Raw data -
┄┄┄┄┄┄┄┄┄┄

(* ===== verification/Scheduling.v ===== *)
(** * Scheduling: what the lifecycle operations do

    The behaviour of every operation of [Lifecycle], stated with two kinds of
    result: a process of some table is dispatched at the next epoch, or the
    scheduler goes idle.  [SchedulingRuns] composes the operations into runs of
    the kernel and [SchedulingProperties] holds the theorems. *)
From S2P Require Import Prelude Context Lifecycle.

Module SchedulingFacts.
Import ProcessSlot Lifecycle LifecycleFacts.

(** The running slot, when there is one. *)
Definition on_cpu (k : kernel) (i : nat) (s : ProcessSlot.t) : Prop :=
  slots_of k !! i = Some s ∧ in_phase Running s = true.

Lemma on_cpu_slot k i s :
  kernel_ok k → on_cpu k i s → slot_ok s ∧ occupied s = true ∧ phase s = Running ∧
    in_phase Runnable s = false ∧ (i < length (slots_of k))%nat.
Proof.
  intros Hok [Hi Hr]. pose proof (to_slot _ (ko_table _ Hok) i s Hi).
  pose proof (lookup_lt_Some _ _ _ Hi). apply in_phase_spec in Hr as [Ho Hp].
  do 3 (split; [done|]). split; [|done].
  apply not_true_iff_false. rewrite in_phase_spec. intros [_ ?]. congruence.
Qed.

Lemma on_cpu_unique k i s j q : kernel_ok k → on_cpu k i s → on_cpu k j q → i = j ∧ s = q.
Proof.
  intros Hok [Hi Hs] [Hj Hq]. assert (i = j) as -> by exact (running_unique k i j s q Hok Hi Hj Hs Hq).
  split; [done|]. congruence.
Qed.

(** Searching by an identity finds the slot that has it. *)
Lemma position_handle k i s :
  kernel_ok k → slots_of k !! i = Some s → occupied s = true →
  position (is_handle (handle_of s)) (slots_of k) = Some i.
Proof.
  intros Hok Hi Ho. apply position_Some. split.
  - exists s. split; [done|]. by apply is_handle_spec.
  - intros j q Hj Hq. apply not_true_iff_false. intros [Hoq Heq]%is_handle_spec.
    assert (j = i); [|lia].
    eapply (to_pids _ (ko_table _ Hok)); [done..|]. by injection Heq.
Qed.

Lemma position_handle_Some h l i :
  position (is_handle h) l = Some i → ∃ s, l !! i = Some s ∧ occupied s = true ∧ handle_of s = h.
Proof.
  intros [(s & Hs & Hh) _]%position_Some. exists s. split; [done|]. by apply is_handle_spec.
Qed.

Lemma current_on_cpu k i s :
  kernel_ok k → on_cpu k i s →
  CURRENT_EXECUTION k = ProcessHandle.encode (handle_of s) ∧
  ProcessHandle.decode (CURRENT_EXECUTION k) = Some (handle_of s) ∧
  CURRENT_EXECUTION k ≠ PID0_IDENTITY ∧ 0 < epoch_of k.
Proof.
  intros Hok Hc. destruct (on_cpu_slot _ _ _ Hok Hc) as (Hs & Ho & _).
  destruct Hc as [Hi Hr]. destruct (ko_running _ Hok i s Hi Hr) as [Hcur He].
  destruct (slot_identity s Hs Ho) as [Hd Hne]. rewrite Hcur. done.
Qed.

┄┄┄┄┄┄┄┄┄┄

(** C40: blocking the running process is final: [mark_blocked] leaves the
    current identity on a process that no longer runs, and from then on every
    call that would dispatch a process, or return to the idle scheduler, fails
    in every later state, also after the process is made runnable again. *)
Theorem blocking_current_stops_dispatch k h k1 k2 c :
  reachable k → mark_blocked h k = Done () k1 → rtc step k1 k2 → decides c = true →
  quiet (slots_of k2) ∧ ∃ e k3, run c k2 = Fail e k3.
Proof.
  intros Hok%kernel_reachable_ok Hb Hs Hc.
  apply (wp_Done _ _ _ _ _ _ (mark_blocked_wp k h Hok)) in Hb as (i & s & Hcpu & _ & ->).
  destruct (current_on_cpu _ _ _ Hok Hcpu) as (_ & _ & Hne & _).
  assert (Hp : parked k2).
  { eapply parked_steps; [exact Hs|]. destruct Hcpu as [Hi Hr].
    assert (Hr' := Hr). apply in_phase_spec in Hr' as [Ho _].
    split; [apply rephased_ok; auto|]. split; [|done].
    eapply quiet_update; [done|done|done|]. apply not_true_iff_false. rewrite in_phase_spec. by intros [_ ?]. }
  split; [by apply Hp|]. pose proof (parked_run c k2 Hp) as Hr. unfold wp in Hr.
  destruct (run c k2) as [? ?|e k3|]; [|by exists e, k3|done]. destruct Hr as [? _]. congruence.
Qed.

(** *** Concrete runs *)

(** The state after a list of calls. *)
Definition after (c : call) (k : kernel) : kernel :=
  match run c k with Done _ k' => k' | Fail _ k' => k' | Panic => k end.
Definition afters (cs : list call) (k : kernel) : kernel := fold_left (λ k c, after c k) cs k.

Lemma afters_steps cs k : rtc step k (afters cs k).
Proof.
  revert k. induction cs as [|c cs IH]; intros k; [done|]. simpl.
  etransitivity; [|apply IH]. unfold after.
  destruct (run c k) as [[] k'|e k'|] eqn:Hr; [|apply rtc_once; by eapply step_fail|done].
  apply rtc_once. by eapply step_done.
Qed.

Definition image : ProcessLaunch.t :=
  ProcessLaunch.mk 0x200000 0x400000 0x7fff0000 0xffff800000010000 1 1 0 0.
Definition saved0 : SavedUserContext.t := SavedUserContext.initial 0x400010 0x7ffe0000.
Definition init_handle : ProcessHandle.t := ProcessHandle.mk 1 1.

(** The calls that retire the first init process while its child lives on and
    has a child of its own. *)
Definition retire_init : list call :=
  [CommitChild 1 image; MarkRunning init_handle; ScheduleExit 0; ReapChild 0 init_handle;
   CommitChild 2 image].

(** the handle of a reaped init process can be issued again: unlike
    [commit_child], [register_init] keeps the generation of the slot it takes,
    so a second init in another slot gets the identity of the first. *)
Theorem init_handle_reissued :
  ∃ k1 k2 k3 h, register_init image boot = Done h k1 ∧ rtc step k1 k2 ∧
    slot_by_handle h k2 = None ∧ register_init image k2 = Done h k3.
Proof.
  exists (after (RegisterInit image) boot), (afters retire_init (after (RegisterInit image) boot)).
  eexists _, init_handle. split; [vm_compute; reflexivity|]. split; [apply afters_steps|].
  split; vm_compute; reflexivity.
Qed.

┄┄┄┄┄┄┄┄┄┄

The problem -
Only the lines holding the word "operations" belong in the answer; copy them from the listing above.

Exercise result -
(** * Scheduling: what the lifecycle operations do
    scheduler goes idle.  [SchedulingRuns] composes the operations into runs of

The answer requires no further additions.